The Barolo shearwater (Puffinus baroli), also known as the North Atlantic little shearwater or Macaronesian shearwater, is a small shearwater which breeds in the Azores and Canaries of Macaronesia in the North Atlantic Ocean. The English name and the specific baroli refers to Carlo Tencredi Falletti, marquis of Barolo.

==Taxonomy==
Barolo shearwater was formally described in 1857 by the French naturalist Charles Lucien Bonaparte under the binomial name Procellaria baroli. The specific epithet commemorates Carlo Tencredi Falletti, marquis of Barolo. This shearwater is now placed in the genus Puffinus that was introduced by the French zoologist Mathurin Jacques Brisson in 1760 with the Manx shearwater (Puffinus puffinus) as the type species. The species in monotypic: no subspecies are recognised.
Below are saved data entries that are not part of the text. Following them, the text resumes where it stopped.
Definition with_fd (v : Z) (bs : BlockDriverState) : BlockDriverState :=
  mkBDS v (total_sectors bs) (read_only bs) (cow_bitmap bs)
        (cow_bitmap_addr bs) (cow_bitmap_size bs) (cow_fd bs)
        (cow_sectors_offset bs) (filename bs).
Definition with_total_sectors (v : Z) (bs : BlockDriverState) :=
  mkBDS (fd bs) v (read_only bs) (cow_bitmap bs)
        (cow_bitmap_addr bs) (cow_bitmap_size bs) (cow_fd bs)
        (cow_sectors_offset bs) (filename bs).
Definition with_read_only (v : Z) (bs : BlockDriverState) :=
  mkBDS (fd bs) (total_sectors bs) v (cow_bitmap bs)
        (cow_bitmap_addr bs) (cow_bitmap_size bs) (cow_fd bs)
        (cow_sectors_offset bs) (filename bs).
Definition with_cow_bitmap (v : option Z) (bs : BlockDriverState) :=
  mkBDS (fd bs) (total_sectors bs) (read_only bs) v
        (cow_bitmap_addr bs) (cow_bitmap_size bs) (cow_fd bs)
        (cow_sectors_offset bs) (filename bs).
Definition with_cow_bitmap_addr (v : list Z) (bs : BlockDriverState) :=
  mkBDS (fd bs) (total_sectors bs) (read_only bs) (cow_bitmap bs)
        v (cow_bitmap_size bs) (cow_fd bs)
        (cow_sectors_offset bs) (filename bs).
Definition with_cow_bitmap_size (v : Z) (bs : BlockDriverState) :=
  mkBDS (fd bs) (total_sectors bs) (read_only bs) (cow_bitmap bs)
        (cow_bitmap_addr bs) v (cow_fd bs)
        (cow_sectors_offset bs) (filename bs).
Definition with_cow_fd (v : Z) (bs : BlockDriverState) :=
  mkBDS (fd bs) (total_sectors bs) (read_only bs) (cow_bitmap bs)
        (cow_bitmap_addr bs) (cow_bitmap_size bs) v
        (cow_sectors_offset bs) (filename bs).
Definition with_cow_sectors_offset (v : Z) (bs : BlockDriverState) :=
  mkBDS (fd bs) (total_sectors bs) (read_only bs) (cow_bitmap bs)
        (cow_bitmap_addr bs) (cow_bitmap_size bs) (cow_fd bs)
        v (filename bs).
Definition with_filename (v : string) (bs : BlockDriverState) :=
  mkBDS (fd bs) (total_sectors bs) (read_only bs) (cow_bitmap bs)
        (cow_bitmap_addr bs) (cow_bitmap_size bs) (cow_fd bs)
        (cow_sectors_offset bs) v.

(** ** The operating system

    Files are inodes holding bytes; names bind paths to inodes; a
    descriptor is an index in the table of open files, each with its own
    position.  [w_stderr] collects what the driver prints. *)

Record inode := mkInode {
  i_data : list Z;
  i_mtime : Z;
  i_readable : bool;
  i_writable : bool
}.

Record ofile := mkOfile {
  o_ino : nat;
  o_rdwr : bool;        (* opened O_RDWR, else O_RDONLY *)
  o_pos : Z
}.

Inductive diag : Type :=
| Perror (path : string)
| Could_not_read_header (path : string)
| Could_not_find_original (path backing : string)
| Timestamp_mismatch (path backing : string)
| Already_committed (path : string)
| Cant_commit_read_only (path : string)
| Error_reading_sector (i : Z)
| Error_writing_sector (i : Z)
| Committed_snapshot (path : string).

Record world := mkWorld {
  w_inodes : list inode;
  w_names : list (string * nat);
  w_fds : list (option ofile);
  w_stderr : list diag;
  (* what the next malloc(sizeof(BlockDriverState)) returns: NULL, or a
     block with its indeterminate contents *)
  w_malloc : option BlockDriverState;
  (* whether the next mmap finds address space *)
  w_mmap_ok : bool;
  (* the name the next mkstemp picks for its template, if it finds one *)
  w_mkstemp : option string
}.

Definition with_inodes (v : list inode) (w : world) : world :=
  mkWorld v (w_names w) (w_fds w) (w_stderr w) (w_malloc w) (w_mmap_ok w)
          (w_mkstemp w).
Definition with_names (v : list (string * nat)) (w : world) : world :=
  mkWorld (w_inodes w) v (w_fds w) (w_stderr w) (w_malloc w) (w_mmap_ok w)
          (w_mkstemp w).
Definition with_fds (v : list (option ofile)) (w : world) : world :=
  mkWorld (w_inodes w) (w_names w) v (w_stderr w) (w_malloc w) (w_mmap_ok w)
          (w_mkstemp w).
(** [fprintf(stderr, ...)] and [perror] *)
Definition eprint (d : diag) (w : world) : world :=
  mkWorld (w_inodes w) (w_names w) (w_fds w) (w_stderr w ++ [d]) (w_malloc w)
          (w_mmap_ok w) (w_mkstemp w).

Module Sys.

Definition get_ofile (w : world) (fd : Z) : option ofile :=
  if fd <? 0 then None else mjoin (w_fds w !! Z.to_nat fd).

Definition set_ofile (w : world) (fd : Z) (o : option ofile) : world :=
  with_fds (<[Z.to_nat fd := o]> (w_fds w)) w.

(** The file an open descriptor refers to. *)
Definition file_of (w : world) (fd : Z) : option inode :=
  o ← get_ofile w fd; w_inodes w !! o_ino o.

Fixpoint lookup_name (names : list (string * nat)) (path : string)
  : option nat :=
  match names with
  | [] => None
  | (n, i) :: rest =>
      if String.eqb n path then Some i else lookup_name rest path
  end.

Fixpoint remove_name (names : list (string * nat)) (path : string)
  : list (string * nat) :=
  match names with
  | [] => []
  | (n, i) :: rest =>
      if String.eqb n path then rest else (n, i) :: remove_name rest path
  end.

(** Lowest free slot of the descriptor table. *)
Fixpoint alloc_fd (fds : list (option ofile)) (o : ofile)
  : nat * list (option ofile) :=
  match fds with
  | [] => (O, [Some o])
  | None :: rest => (O, Some o :: rest)
  | Some x :: rest =>
      let '(k, rest') := alloc_fd rest o in (S k, Some x :: rest')
  end.

(** [open(path, O_RDWR | O_LARGEFILE)] when [rdwr], else
    [open(path, O_RDONLY | O_LARGEFILE)]. *)
Definition open (w : world) (path : string) (rdwr : bool) : Z * world :=
  match lookup_name (w_names w) path with
  | None => (-1, w)
  | Some ino =>
      match w_inodes w !! ino with
      | None => (-1, w)
      | Some f =>
          if i_readable f && (negb rdwr || i_writable f) then
            let '(k, fds) := alloc_fd (w_fds w) (mkOfile ino rdwr 0) in
            (Z.of_nat k, with_fds fds w)
          else (-1, w)
      end
  end.

Definition close (w : world) (fd : Z) : world :=
  match get_ofile w fd with
  | None => w
  | Some _ => set_ofile w fd None
  end.

(** [read(fd, buf, count)]: the return value, the bytes delivered and
    the new world. *)
Definition read (w : world) (fd : Z) (count : Z) : Z * list Z * world :=
  match get_ofile w fd with
  | None => (-1, [], w)
  | Some o =>
      match w_inodes w !! o_ino o with
      | None => (-1, [], w)
      | Some f =>
          let data :=
            take (Z.to_nat count) (drop (Z.to_nat (o_pos o)) (i_data f)) in
          let n := Z.of_nat (length data) in
          (n, data,
           set_ofile w fd (Some (mkOfile (o_ino o) (o_rdwr o) (o_pos o + n))))
      end
  end.

(** Bytes of a file after [data] is written at [pos]; a gap beyond the
    old end reads as zeros. *)
Definition overwrite (old : list Z) (pos : nat) (data : list Z) : list Z :=
  match data with
  | [] => old
  | _ => resize pos 0 old ++ data ++ drop (pos + length data) old
  end.

(** [write(fd, buf, count)] *)
Definition write (w : world) (fd : Z) (buf : list Z) (count : Z)
  : Z * world :=
  match get_ofile w fd with
  | None => (-1, w)
  | Some o =>
      if o_rdwr o then
        match w_inodes w !! o_ino o with
        | None => (-1, w)
        | Some f =>
            let data := take (Z.to_nat count) buf in
            let n := Z.of_nat (length data) in
            let f' := mkInode (overwrite (i_data f) (Z.to_nat (o_pos o)) data)
                              (i_mtime f) (i_readable f) (i_writable f) in
            (n,
             set_ofile (with_inodes (<[o_ino o := f']> (w_inodes w)) w) fd
               (Some (mkOfile (o_ino o) (o_rdwr o) (o_pos o + n))))
        end
      else (-1, w)
  end.

(** [lseek64(fd, offset, SEEK_SET)].  The model has no file system limit
    on offsets: a seek to an offset that is not negative succeeds, as it
    does on the host for every offset inside the file. *)
Definition lseek64_set (w : world) (fd : Z) (offset : Z) : Z * world :=
  match get_ofile w fd with
  | None => (-1, w)
  | Some o =>
      if offset <? 0 then (-1, w)
      else (offset,
            set_ofile w fd (Some (mkOfile (o_ino o) (o_rdwr o) offset)))
  end.

(** [lseek64(fd, 0, SEEK_END)] *)
Definition lseek64_end (w : world) (fd : Z) : Z * world :=
  match get_ofile w fd with
  | None => (-1, w)
  | Some o =>
      match w_inodes w !! o_ino o with
      | None => (-1, w)
      | Some f =>
          let n := Z.of_nat (length (i_data f)) in
          (n, set_ofile w fd (Some (mkOfile (o_ino o) (o_rdwr o) n)))
      end
  end.

(** [stat(path, &st)]: [st.st_mtime] on success. *)
Definition stat (w : world) (path : string) : option Z :=
  ino ← lookup_name (w_names w) path;
  f ← w_inodes w !! ino;
  Some (i_mtime f).

(** [mkstemp(template)]: the descriptor and the name written back into
    [template]. *)
Definition mkstemp (w : world) (template : string) : Z * string * world :=
  match w_mkstemp w with
  | None => (-1, template, w)
  | Some name =>
      let ino := length (w_inodes w) in
      let '(k, fds) := alloc_fd (w_fds w) (mkOfile ino true 0) in
      (Z.of_nat k, name,
       with_fds fds
         (with_names ((name, ino) :: w_names w)
            (with_inodes (w_inodes w ++ [mkInode [] 0 true true]) w)))
  end.

Definition unlink (w : world) (path : string) : world :=
  with_names (remove_name (w_names w) path) w.

(** [mmap(addr, len, PROT_READ | PROT_WRITE, MAP_SHARED, fd, 0)]: the
    mapped bytes, or [None] for MAP_FAILED.  The handle gets the first
    [len] bytes of the file as they are at the time of the call; what is
    stored through the mapping later is kept in the handle and not carried
    to the file. *)
Definition mmap_shared (w : world) (len : Z) (fd : Z) : option (list Z) :=
  match get_ofile w fd with
  | None => None
  | Some o =>
      if w_mmap_ok w && o_rdwr o && (0 <? len) then
        f ← w_inodes w !! o_ino o;
        Some (resize (Z.to_nat len) 0 (i_data f))
      else None
  end.

(** [mmap(addr, len, PROT_READ | PROT_WRITE, MAP_PRIVATE | MAP_ANONYMOUS,
    -1, 0)] *)
Definition mmap_anon (w : world) (len : Z) : option (list Z) :=
  if w_mmap_ok w && (0 <? len) then Some (replicate (Z.to_nat len) 0)
  else None.

Definition malloc (w : world) : option BlockDriverState := w_malloc w.

End Sys.

(** ** [bdrv_close] *)

(** What [bdrv_close] does to descriptors: the two [close] calls.
    [munmap] and [free] act on the address space of the process, which the
    world does not hold; [munmap] is called on [cow_bitmap_addr] whether or
    not [bdrv_open] has set it, and nothing below speaks of memory after
    [bdrv_close]. *)
Definition bdrv_close (bs : BlockDriverState) (w : world) : world :=
  let w1 := if cow_fd bs >=? 0 then Sys.close w (cow_fd bs) else w in
  if fd bs >=? 0 then Sys.close w1 (fd bs) else w1.

(** ** [bdrv_read]

    The caller's buffer is the byte memory [mem] and the index [buf] in it.
    The result is the return value, the memory and the world afterwards;
    [None] means the [while] loop was cut off after [fuel] rounds. *)

(** The descriptor and the base offset chosen for the run at [sector_num],
    and the run length [n]. *)
Definition read_source (bs : BlockDriverState) (sector_num nb_sectors : Z)
  : Z * Z * Z :=
  let '(changed, n) :=
    is_changed (cow_bitmap_addr bs) (cow_bitmap bs) sector_num nb_sectors in
  if negb (changed =? 0) then (cow_fd bs, cow_sectors_offset bs, n)
  else (fd bs, 0, n).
It was previously considered conspecific with the little shearwater (Puffinus assimilis) of the southern hemisphere. Mitochondrial DNA cytochrome b sequence analysis indicated that baroli and boydi were very close to the nominate subspecies of the Audubon's shearwater complex, now known as Sargasso shearwater (P. lherminieri). BirdLife International retain the forms baroli and boydi within little shearwater. The British Ornithologists' Union accepted P. baroli as a distinct species in 2005, as has Clements Checklist. The American Ornithologists' Union followed in 2013.

==Description==
The Barolo shearwater is visually similar to the Manx shearwater and other North Atlantic Puffinus, but can be distinguished by features such as a pale face with a darkly contrasting eye, a silvery panel in the upperwings, shorter more rounded wings, and blue feet.

==Distribution==
The Barolo shearwater breeds on the Azores, Desertas, Savage and Canary Islands. The largest colony, consisting of 1400 pairs, occurs on the Selvagen Islands. The non-breeding range is the tropical and sub-tropic northeast Atlantic.

==Behaviour==
The Barolo shearwater feeds in the upper 15m of the water column, which is similar to the closely related Sargasso shearwater Puffinus lherminieri of the western Atlantic and Caribbean Sea. Barolo shearwaters do not have a preferred time of day to forage or rest and they may hunt for food during either day or night, although they seem to be more ready to fly in the daylight hours. They feed mainly on fish and cephalopods, with Argonauta argo being the most common cephalopod taken in the Azores, while the fish taken were almost exclusively from the genus Phycis.

==Threats==
Like other Procellariforms, introduced predators, such as rats and cats, are their main threat at breeding colonies. In addition, fledglings are attracted to artificial lights at night during their maiden flights from nests to the sea. On Tenerife, in the Canary Islands, a decline on the number of birds attracted to lights have been reported, suggesting a population decline on the island.